What’s The Difference Between a Tornado Watch & Warning in Texas?
It's one of those things we all hear regularly on weather reports, but you may still not be sure what the exact difference between the two is. Here in Tyler, TX and across the U.S., a "watch" and an "warning" remain constant, so let's see if we can commit their differences to memory.
According to the NOAA, from 1989 - 2013 May saw the most tornadoes here in Texas, followed by April then June. On the other side, February, July, August, and December saw the least amount of tornadoes. Below is the average number of tornadoes per month in Texas between 1989 and 2013.

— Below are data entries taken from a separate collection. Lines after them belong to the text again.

(* ===== verification/TileCopy.v ===== *)
(** * Moving pixels between a frame and a tile

    The row-wise loops of [crates/display-codec/src/encoder.rs] ([gather],
    [scatter], [differs]) and of [decoder.rs] ([scatter], over the bytes of the
    frame), and what they do pixel by pixel. *)

From S2P Require Import Prelude.
From S2P Require Import Geometry.

(** ** The code *)

(** [rect.y..rect.y + rect.height]. *)
Definition rect_rows (rect : Rect) : list Z := seqZ (y rect) (rect_height rect).

Fixpoint gather_rows {E} (frame : list Z) (width : Z) (rect : Rect) (ys : list Z)
    : result E (list Z) :=
  match ys with
  | [] => Ok []
  | y :: ys =>
      let start := y * width + x rect in
      let? row := slice frame start (start + rect_width rect) in
      let? rest := gather_rows frame width rect ys in
      Ok (row ++ rest)
  end.

Definition gather {E} (frame : list Z) (g : Geometry) (rect : Rect) : result E (list Z) :=
  gather_rows frame (width g) rect (rect_rows rect).

Fixpoint scatter_rows {E} (frame : list Z) (width : Z) (rect : Rect) (tile : list Z)
    (row : Z) (ys : list Z) : result E (list Z) :=
  match ys with
  | [] => Ok frame
  | y :: ys =>
      let start := y * width + x rect in
      let? source := slice tile (row * rect_width rect) ((row + 1) * rect_width rect) in
      let? frame := splice frame start source in
      scatter_rows frame width rect tile (row + 1) ys
  end.

Definition scatter {E} (frame : list Z) (g : Geometry) (rect : Rect) (tile : list Z)
    : result E (list Z) :=
  scatter_rows frame (width g) rect tile 0 (rect_rows rect).

(** [any] stops at the first row that differs. *)
Fixpoint differs_rows {E} (frame reference : list Z) (width : Z) (rect : Rect) (ys : list Z)
    : result E bool :=
  match ys with
  | [] => Ok false
  | y :: ys =>
      let start := y * width + x rect in
      let? current := slice frame start (start + rect_width rect) in
      let? previous := slice reference start (start + rect_width rect) in
      if existsb (fun p => negb (p.1 =? p.2)) (zip current previous) then Ok true
      else differs_rows frame reference width rect ys
  end.

Definition differs {E} (frame reference : list Z) (g : Geometry) (rect : Rect) : result E bool :=
  differs_rows frame reference (width g) rect (rect_rows rect).

(** The decoder's inner loop: [source] zipped with the four-byte chunks of
    [target], which are overwritten in place. *)
Fixpoint blend (xor : bool) (source target : list Z) : list Z :=
  match source, target with
  | pixel :: source, b0 :: b1 :: b2 :: b3 :: target =>
      to_le 4 (if xor then Z.lxor pixel (from_le [b0; b1; b2; b3]) else pixel)
        ++ blend xor source target
  | _, _ => target
  end.

Fixpoint decoder_scatter_rows {E} (frame : list Z) (stride : Z) (rect : Rect) (tile : list Z)
    (xor : bool) (row : Z) (ys : list Z) : result E (list Z) :=
  match ys with
  | [] => Ok frame
  | y :: ys =>
      let start := y * stride + x rect * 4 in
      let? target := slice frame start (start + rect_width rect * 4) in
      let? source := slice tile (row * rect_width rect) ((row + 1) * rect_width rect) in
      let? frame := splice frame start (blend xor source target) in
      decoder_scatter_rows frame stride rect tile xor (row + 1) ys
  end.

Definition decoder_scatter {E} (frame : list Z) (g : Geometry) (rect : Rect) (tile : list Z)
    (xor : bool) : result E (list Z) :=
  decoder_scatter_rows frame (width g * 4) rect tile xor 0 (rect_rows rect).

(** ** Reading a list at a machine index *)

Definition zget (l : list Z) (i : Z) : option Z := l !! Z.to_nat i.

Lemma zget_some l i : 0 <= i < zlen l → ∃ v, zget l i = Some v.
Proof. intros. unfold zget. apply lookup_lt_is_Some_2. lia. Qed.

Lemma zget_ext l1 l2 :
  zlen l1 = zlen l2 → (∀ i, 0 <= i < zlen l1 → zget l1 i = zget l2 i) → l1 = l2.
Proof.
  intros Hlen H. apply list_eq. intros i.
  destruct (decide (i < length l1)%nat) as [Hi|Hi].
  - specialize (H (Z.of_nat i) ltac:(lia)). unfold zget in H. by rewrite Nat2Z.id in H.
  - rewrite !lookup_ge_None_2 by lia. done.
Qed.

Lemma slice_ok {E} (l : list Z) a b :
  0 <= a → a <= b → b <= zlen l →
  ∃ r, slice (E:=E) l a b = Ok r ∧ zlen r = b - a ∧
       ∀ i, 0 <= i < b - a → zget r i = zget l (a + i).
Proof.
  intros Ha Hab Hb. unfold slice, get_range. rewrite bool_true3 by lia. cbn [expect].
  eexists. split; [reflexivity|]. split; [rewrite length_take, length_drop; lia|].
  intros i Hi. unfold zget. rewrite lookup_take_lt, lookup_drop by lia. f_equal. lia.
Qed.

Lemma splice_get {E} (l src l' : list Z) a :
  splice (E:=E) l a src = Ok l' →
  zlen l' = zlen l ∧
  ∀ i, 0 <= i → zget l' i = if (a <=? i) && (i <? a + zlen src) then zget src (i - a) else zget l i.
Proof.
  intros (? & ? & ->)%splice_inv.
  split; [rewrite !length_app, length_take, length_drop; lia|].
  intros i Hi. unfold zget.
  destruct ((a <=? i) && (i <? a + zlen src))%bool eqn:E'; bool_to_prop.
  - rewrite lookup_app_r by (rewrite length_take; lia).
    rewrite lookup_app_l by (rewrite length_take; lia). f_equal. rewrite length_take. lia.
  - rewrite lookup_app_l by (rewrite length_take; lia). rewrite lookup_take_lt by lia. done.
  - rewrite !lookup_app_r by (rewrite !length_take; lia).
    rewrite length_take, lookup_drop. f_equal. lia.
Qed.

Lemma splice_ex {E} (l src : list Z) a :
  0 <= a → a + zlen src <= zlen l → ∃ l', splice (E:=E) l a src = Ok l'.
Proof. intros. rewrite splice_ok by lia. eauto. Qed.

Lemma slice_u32 {E} (l r : list Z) a b :
  Forall is_u32 l → slice (E:=E) l a b = Ok r → Forall is_u32 r.
Proof.
  unfold slice, expect. intros Hl H. destruct (get_range l a b) eqn:Eg; [|discriminate].
  apply get_range_inv in Eg as (_ & _ & _ & ->). simplify_eq. by apply Forall_take, Forall_drop.
Qed.

Lemma splice_u32 {E} (l src l' : list Z) a :
  Forall is_u32 l → Forall is_u32 src → splice (E:=E) l a src = Ok l' → Forall is_u32 l'.
Proof.
  intros Hl Hsrc (? & ? & ->)%splice_inv.
  repeat apply Forall_app_2; auto using Forall_take, Forall_drop.
Qed.

(** ** Pixels as bytes *)

Definition mixz (xor : bool) (new old : Z) : Z := if xor then Z.lxor new old else new.

Lemma take_bytes n px : take (4 * n) (bytes_of_u32s px) = bytes_of_u32s (take n px).
Proof.
  revert px. induction n as [|n IH]; intros px; [by rewrite !take_0|].
  destruct px as [|p px]; [by rewrite !take_nil|]. cbn [bytes_of_u32s take].
  rewrite take_app, length_to_le, take_ge by (rewrite length_to_le; lia).
  replace (4 * S n - 4)%nat with (4 * n)%nat by lia. by rewrite IH.
Qed.

Lemma drop_bytes n px : drop (4 * n) (bytes_of_u32s px) = bytes_of_u32s (drop n px).
Proof.
  revert px. induction n as [|n IH]; intros px; [by rewrite !drop_0|].
  destruct px as [|p px]; [by rewrite !drop_nil|]. cbn [bytes_of_u32s drop].
  rewrite drop_app, length_to_le, drop_ge by (rewrite length_to_le; lia).
  replace (4 * S n - 4)%nat with (4 * n)%nat by lia. by rewrite IH.
Qed.

Lemma slice_bytes {E} (l : list Z) a n r :
  slice (E:=E) l a (a + n) = Ok r →
  slice (E:=E) (bytes_of_u32s l) (a * 4) (a * 4 + n * 4) = Ok (bytes_of_u32s r).
Proof.
  unfold slice. intros H. destruct (get_range l a (a + n)) eqn:Eg; [|discriminate].
  apply get_range_inv in Eg as (? & ? & ? & ->). cbn in H. simplify_eq. unfold get_range.
  rewrite length_bytes_of_u32s, bool_true3 by lia. cbn [expect]. f_equal.
  rewrite <- take_bytes, <- drop_bytes. f_equal; [lia|]. f_equal. lia.
Qed.

Lemma splice_bytes {E} (l src : list Z) a l' :
  splice (E:=E) l a src = Ok l' →
  splice (E:=E) (bytes_of_u32s l) (a * 4) (bytes_of_u32s src) = Ok (bytes_of_u32s l').
Proof.
  intros (? & ? & ->)%splice_inv.
  rewrite splice_ok by (rewrite ?length_bytes_of_u32s; lia). rewrite length_bytes_of_u32s.
  rewrite !bytes_of_u32s_app, <- take_bytes, <- drop_bytes. do 3 f_equal; [lia|].
  f_equal. lia.
Qed.

Lemma blend_bytes xor src tgt :
  length src = length tgt → Forall is_u32 tgt →
  blend xor src (bytes_of_u32s tgt) = bytes_of_u32s (zip_with (mixz xor) src tgt).
Proof.
  revert tgt. induction src as [|p src IH]; intros [|q tgt] Hlen Hu; try discriminate; [done|].
  apply Forall_cons_1 in Hu as [Hq Hu].
  cbn [bytes_of_u32s zip_with]. pose proof (from_le_to_le_u32 q Hq) as Hrt.
  destruct (to_le 4 q) as [|b0 [|b1 [|b2 [|b3 [|]]]]] eqn:Eq; try discriminate Eq.
  cbn [app blend]. rewrite Hrt, IH by (done || (cbn in Hlen; lia)). done.
Qed.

You'd think that the folks at the National Weather Service could have come up with terminology a little more clear than "Watch" and "Warning," right? Well they didn't, so let's see if we can finally get the meaning of each down for good.
Severe thunderstorms are possible in and near the watch area. Stay informed and be ready to act if a severe thunderstorm warning is issued. The watch area is typically large, covering numerous counties or even states.
Severe weather has been reported by spotters or indicated by radar. Warnings indicate imminent danger to life and property. Take shelter in a substantial building. Get out of mobile homes that can blow over in high winds. Warnings typically encompass a much smaller area (around the size of a city or small county) that may be impacted by a large hail or damaging wind identified by an NWS forecaster on radar or by a trained spotter/law enforcement who is watching the storm.
TL;DR: "Watch" means be prepared, it could happen. "Warning" means it's time to take action, it's happening.